TASK DIRECTIONS:
Copy exactly the stretch of data below from the line with "exists w' m' os' r, Writer_open" through the line with "cbn [mbind option_bind negb].", including both of those lines.

[Saved entries]

╔══

(** [Stop] after the join; [None] while the thread has not ended. *)
(** @src lib/src/metrics/server/ServerMetricsWriter.cpp 105-121 ServerMetricsWriter::Stop *)
Definition Writer_Stop_end w m os : ub (option (ServerMetricsWriter * M * OS)) :=
  match sw_thread w with
  | WNone | WEnded =>
      let w := w {{ sw_thread := WNone }} in
      if sc_enabled (sw_config w) then
        let '(w, os) :=
          match finishedAt (sw_manifest w) with
          | Some _ => (w, os)
          | None =>
              let '(os, now) := os_call SysSystemClockNow os in
              (w {{ sw_manifest ::= (fun mf => mf {{ finishedAt := Some (ret now) }}) }}, os)
          end in
        '(w, m, os, _) ← Writer_Capture w m os;
        '(w, os, _) ← Writer_WriteManifest w os;
        text ← Summary_BuildMarkdown (sw_summary w) (sw_manifest w) (sw_outputDirectory w);
        Some (Some (w, m, (stream_write false (sw_summaryPath w) text os).1))
      else Some (Some (w, m, os))
  | _ => Some None
  end.
End Writer.
Lemma Writer_open_logs w m os :
  finishedAt (sw_manifest w) = None -> sw_summary w = Summary_Reset ->
  exists w' m' os' r, Writer_open w m os = Some (w', m', os', true) /\ sw_config w' = sw_config w /\ has_paths w' /\
    valid_time (startedAt (sw_manifest w')) /\ is_Some (startedAt (sw_manifest w')) /\
    finishedAt (sw_manifest w') = None /\
    logged (file_of os (sw_snapshotPath w')) (sw_previous w) [r] w' os'.
Proof.
  intros Hfin Hsum. unfold Writer_open.
  destruct (ResolveRunId_total (sc_runId (sw_config w)) os) as (os1 & id & -> & Hf1). cbn [mbind option_bind].
  destruct (clock_now os1) as (os2 & now & -> & Hf2 & Hnow).
  set (w1 := w {{ sw_manifest ::= _ }}).
  assert (startedAt (sw_manifest w1) = Some (ret now) /\ finishedAt (sw_manifest w1) = None /\
    sw_config w1 = sw_config w /\ sw_previous w1 = sw_previous w /\ sw_summary w1 = sw_summary w) as (A1 & A2 & A3 & A4 & A5)
    by (subst w1; destruct w as [? [] ? ? ? ? ? ? ? ? ? ? ?]; cbn in *; subst; done).
  destruct (InitializeArtifacts_makes w1 os2) as (w2 & os3 & -> & Hf3 & Hpaths & B1 & B2 & B3 & B4). cbn [negb].
  destruct (WriteManifest_writes w2 os3) as (os4 & json & -> & _ & _ & Ho4); [by rewrite B1, A1|by rewrite B1, A2|].
  cbn [mbind option_bind negb].
  destruct (capture_logs w2 m os4) as (w3 & m3 & os5 & r & line & Hc & Hsame & Hl & Hr & Hs & Hfile & _).
  exists w3, m3, os5, r. split; [done|]. destruct Hsame as (C1 & C2 & C3 & C4 & C5 & C6 & _).
  destruct (paths_differ w2 Hpaths) as (Hne & _ & _).
  split; [congruence|]. split; [unfold has_paths in *; rewrite C2, C3, C4, C5, C6; exact Hpaths|].
  split; [by rewrite C2, B1, A1|]. split; [by rewrite C2, B1, A1; eexists|]. split; [by rewrite C2, B1|]. unfold logged. rewrite C5. split_and!.
  - rewrite Hfile, Ho4, Hf3, Hf2, Hf1 by done. apply (log_holds_snoc _ _ _ []); [by apply log_holds_nil|].
    cbn [last_record]. by rewrite <-A4, <-B3.
  - done.
  - cbn [chain]. rewrite Hs, B4, A5, Hsum, B3, A4, <-Hr. done.
Qed.

(** [Stop] after the join. *)
Lemma Stop_end_logs old p records w m os :
  sw_thread w = WEnded -> sc_enabled (sw_config w) = true -> has_paths w ->
  valid_time (startedAt (sw_manifest w)) -> finishedAt (sw_manifest w) = None -> logged old p records w os ->
  exists w' m' os' r json summary,
    Writer_Stop_end w m os = Some (Some (w', m', os')) /\ has_paths w' /\ is_Some (finishedAt (sw_manifest w')) /\
    startedAt (sw_manifest w') = startedAt (sw_manifest w) /\
    sw_snapshotPath w' = sw_snapshotPath w /\
    logged old p (records ++ [r]) w' os' /\
    ToJson (sw_manifest w') = Some json /\ file_of os' (sw_manifestPath w') = Some json /\
    Summary_BuildMarkdown (sw_summary w') (sw_manifest w') (sw_outputDirectory w') = Some summary /\
    file_of os' (sw_summaryPath w') = Some summary.
Proof.
  intros Ht He Hp Hst Hfin Hlog. unfold Writer_Stop_end. rewrite Ht.
  set (w0 := w {{ sw_thread := WNone }}).
  assert (sc_enabled (sw_config w0) = true /\ finishedAt (sw_manifest w0) = None) as [-> ->] by (by destruct w).
  destruct (clock_now os) as (os1 & now & -> & Hf1 & Hnow).
  set (w1 := w0 {{ sw_manifest ::= _ }}).
  assert (startedAt (sw_manifest w1) = startedAt (sw_manifest w) /\ finishedAt (sw_manifest w1) = Some (ret now) /\
    has_paths w1 /\ OutputDirectory (sw_manifest w1) = OutputDirectory (sw_manifest w) /\ logged old p records w1 os1)
    as (A1 & A2 & A3 & A4 & A5).
  { unfold logged, has_paths in *. rewrite Hf1. subst w0 w1. by destruct w as [? [] ? ? ? ? ? ? ? ? ? ? ?]. }
  destruct (capture_logged old p records w1 m os1 A5) as (w2 & m2 & os2 & r & -> & Hsame & Hlog2 & _). cbn [mbind option_bind].
  destruct Hsame as (C1 & C2 & C3 & C4 & C5 & C6 & _).
  assert (has_paths w2) as Hp2 by (unfold has_paths in *; rewrite C2, C3, C4, C5, C6; exact A3).
  destruct (paths_differ w2 Hp2) as (Hne1 & Hne2 & Hne3).
  destruct (WriteManifest_writes w2 os2) as (os3 & json & -> & Hj & Hf3 & Ho3); [by rewrite C2, A1|by rewrite C2, A2|].
  cbn [mbind option_bind].
  assert (exists summary, Summary_BuildMarkdown (sw_summary w2) (sw_manifest w2) (sw_outputDirectory w2) = Some summary)
    as [summary Hsum].
  { unfold Summary_BuildMarkdown. rewrite C2, A1, A2. destruct (optional_time_reads _ Hst) as (a & -> & _).
    destruct (optional_time_reads (Some (ret now)) Hnow) as (b & -> & _). by eexists. }
  rewrite Hsum. cbn [mbind option_bind].
  pose proof (rh_write false (sw_summaryPath w2) summary os3) as (_ & Hf4 & Ho4).
  destruct (stream_write false _ _ os3) as [os4 res]. cbn [fst snd] in *.
  exists w2, m2, os4, r, json, summary. destruct Hlog2 as (Hfile & Hrest).
  split; [done|]. split; [done|]. split; [by rewrite C2, A2; eexists|]. split; [by rewrite C2|].
  split; [rewrite C5; subst w0 w1; by destruct w|].
  split; [split; [|done]; rewrite Ho4, Ho3 by done; exact Hfile|].
  split; [done|]. split; [by rewrite Ho4 by done|]. done.
Qed.
(* ===== verification/ClientWriterProps.v ===== *)
(** * ClientWriterProps: what the client's metrics files hold

    The files of a run of the client's writer, as ServerWriterProps.v has them of the
    server's: here the first snapshot is not logged. *)

From S2P Require Import Prelude StringUtils Config Platform Doubles MetricsText RunManifest RuntimeSampler WriterLog.
From S2P Require Import ServerWriter ClientMetrics ClientWriter.
From Stdlib Require Import Ascii String.
From stdpp Require Import base numbers list strings option.
From coqutil Require Import Datatypes.RecordSetters.
Import DoubleBraceUpdate.
Open Scope Z_scope.

(** The summary of some records, each with the one before it. *)
Definition client_summary_of (obs : list (ClientRecord * option ClientRecord)) : SummaryStats :=
  foldl (fun s o => ObserveSummary o.1 o.2 s) SummaryStats_zero obs.

Section Files.
Context {M OS : Type} `{ReliableHost OS} `{IClientMetrics M OS}.
(** Taking a snapshot touches no file and reads the clock. *)
Context (Hsnap : forall s : M * OS, file_of (cm_TakeSnapshot s).1.2 = file_of s.2 /\
  0 <= cs_capturedAt (cm_TakeSnapshot s).2 < gmtime_end * ticks_per_second).
Implicit Types (w : ClientMetricsWriter) (m : M) (os : OS).

Lemma SampleRuntime_files w os : file_of (SampleRuntime w os).1.2 = file_of os.
Proof.
  unfold SampleRuntime. pose proof (NowInNs64_files os) as Hn. destruct (NowInNs64 os) as [os1 now]. cbn [fst] in Hn.
  pose proof (rh_process_times os1) as Hp. destruct (GetProcessTimes os1) as [os2 [[k u]|]]; cbn [fst] in Hp; [|by rewrite <-Hn].
  cbv zeta. set (goes := _ && _).
  pose proof (GetProcessorCount_files os2) as Hc. destruct (GetProcessorCount os2) as [os3 pc]. cbn [fst] in Hc.
  destruct goes.
  - pose proof (CountProcessThreads_files os3) as Hk. destruct (CountProcessThreads os3) as [os4 tc]. cbn [fst snd] in *. congruence.
  - pose proof (CountProcessThreads_files os2) as Hk. destruct (CountProcessThreads os2) as [os4 tc]. cbn [fst snd] in *. congruence.
Qed.

(** What a capture leaves alone. *)
Definition same_files w w' : Prop :=
  cw_config w' = cw_config w /\ cw_manifest w' = cw_manifest w /\ cw_outputDirectory w' = cw_outputDirectory w /\
  cw_manifestPath w' = cw_manifestPath w /\ cw_snapshotPath w' = cw_snapshotPath w /\ cw_summaryPath w' = cw_summaryPath w.

Definition same_thread w w' : Prop :=
  cw_thread w' = cw_thread w /\ cw_stop w' = cw_stop w /\ cw_running w' = cw_running w.
(* ===== verification/ChatClient.v ===== *)
(** * ChatClient: the chat client and its command line

    [exec/chat/chat-client]: [Client], [PacketSender], [PacketReceiver] and [ChatCli]; the
    console they write to is in [Console].

    Two threads share a [Client]: the one that connects, sends and disconnects, and the
    one that receives.  The receiving thread is a state machine ([RecvThread]) whose
    steps are the points where it looks at or changes what the other one shares;
    [Disconnect] is cut where it waits for that thread. *)

From S2P Require Import Prelude Errors Platform Protocol Logger Console TcpClient ClientMetrics.
From Stdlib Require Import Ascii String.
From stdpp Require Import base numbers list strings option pretty.
From coqutil Require Import Byte Datatypes.RecordSetters.
Import DoubleBraceUpdate.
Open Scope Z_scope.

(** ** Client *)

(** @src exec/chat/chat-client/Client.h 26-29 Client::RequestTracking *)
Record RequestTracking := mkRequestTracking { rt_sequence : Z; rt_responseType : Z }.

(** Where the receiving thread is: no thread, at the test of its loop, in [RecvFrame],
    back from a failed one, decided to report the connection lost, at its end. *)
Inductive RecvThread :=
  | RNone
  | RTop
  | RRecv
  | RFail (e : ENetworkError)
  | RClose (reason : ClientDisconnectReason)
  | REnded.

(** @src exec/chat/chat-client/Client.h 52-67 Client *)
Record ChatClient := mkChatClient {
  _responseTimeout : Z;
  _wsaSession : option WsaSession;
  _tcpClientSocket : option TcpClientSocket;
  _packetStream : option PacketStream;
  _recvThread : RecvThread; stop_requested : bool;
  _isConnected : bool;
  _nextSequence : Z }.

(** @src exec/chat/chat-client/Client.cpp 25-32 Client::Client *)
Definition ChatClient_make (responseTimeout : Z) : ChatClient :=
  mkChatClient responseTimeout None None None RNone false false 1.

(** @src exec/chat/chat-client/Client.cpp 8-22 toDisconnectMessage *)
Definition toDisconnectMessage (reason : ClientDisconnectReason) : string :=
  match reason with
  | ReasonTimeout => "Disconnected from server (timeout)."
  | ServerClose => "Disconnected from server (server close)."
  | RecvFail => "Disconnected from server (recv fail)."
  | LocalClose => "Disconnected from server."
  | ReasonNone => "Disconnected from server (unknown)."
  end.

Section Client.
Context {M OS L : Type} `{WinSock OS} `{IClientMetrics M OS} `{FlatBuffers}.
(** Whether the pointer to the metrics is set, and the callback for received packets
    with the state it changes. *)
Context (hasMetrics : bool) (cb : Packet -> L -> ub L).
Implicit Types (c : ChatClient) (s : M * OS).

(** [if (_metrics) _metrics->...;]. *)
Definition measure (f : M * OS -> M * OS) s : M * OS := if hasMetrics then f s else s.

(** [steady_clock::now()], in nanoseconds. *)
Definition steady_now s : M * OS * Z := let '(os, t) := NowInNs64 s.2 in ((s.1, os), t).

Definition on_os {R} (f : OS -> OS * R) s : M * OS * R := let '(os, r) := f s.2 in ((s.1, os), r).

(** Closing the socket that [c] owns, if any. *)
Definition close_socket c s : ChatClient * (M * OS) :=
  match _tcpClientSocket c with
  | None => (c, s)
  | Some t => let '(t, os, _) := Tcp_Close t s.2 in (c {{ _tcpClientSocket := Some t }}, (s.1, os))
  end.

(** [_packetStream.reset(); _tcpClientSocket.reset(); _wsaSession.reset();]: the socket
    is closed if it is open, and the last owner of the session cleans up. *)
(** @src exec/chat/chat-client/Client.cpp 96-98 Client::Disconnect *)
Definition reset_connection c s : ChatClient * (M * OS) :=
  let os := match _tcpClientSocket c with Some t => Tcp_destroy t s.2 | None => s.2 end in
  let os := match _wsaSession c with Some w => WsaSession_destroy w os | None => os end in
  (c {{ _packetStream := None; _tcpClientSocket := None; _wsaSession := None }}, (s.1, os)).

╚══

EXERCISE ANSWER:
  exists w' m' os' r, Writer_open w m os = Some (w', m', os', true) /\ sw_config w' = sw_config w /\ has_paths w' /\
    valid_time (startedAt (sw_manifest w')) /\ is_Some (startedAt (sw_manifest w')) /\
    finishedAt (sw_manifest w') = None /\
    logged (file_of os (sw_snapshotPath w')) (sw_previous w) [r] w' os'.
Proof.
  intros Hfin Hsum. unfold Writer_open.
  destruct (ResolveRunId_total (sc_runId (sw_config w)) os) as (os1 & id & -> & Hf1). cbn [mbind option_bind].
  destruct (clock_now os1) as (os2 & now & -> & Hf2 & Hnow).
  set (w1 := w {{ sw_manifest ::= _ }}).
  assert (startedAt (sw_manifest w1) = Some (ret now) /\ finishedAt (sw_manifest w1) = None /\
    sw_config w1 = sw_config w /\ sw_previous w1 = sw_previous w /\ sw_summary w1 = sw_summary w) as (A1 & A2 & A3 & A4 & A5)
    by (subst w1; destruct w as [? [] ? ? ? ? ? ? ? ? ? ? ?]; cbn in *; subst; done).
  destruct (InitializeArtifacts_makes w1 os2) as (w2 & os3 & -> & Hf3 & Hpaths & B1 & B2 & B3 & B4). cbn [negb].
  destruct (WriteManifest_writes w2 os3) as (os4 & json & -> & _ & _ & Ho4); [by rewrite B1, A1|by rewrite B1, A2|].
  cbn [mbind option_bind negb].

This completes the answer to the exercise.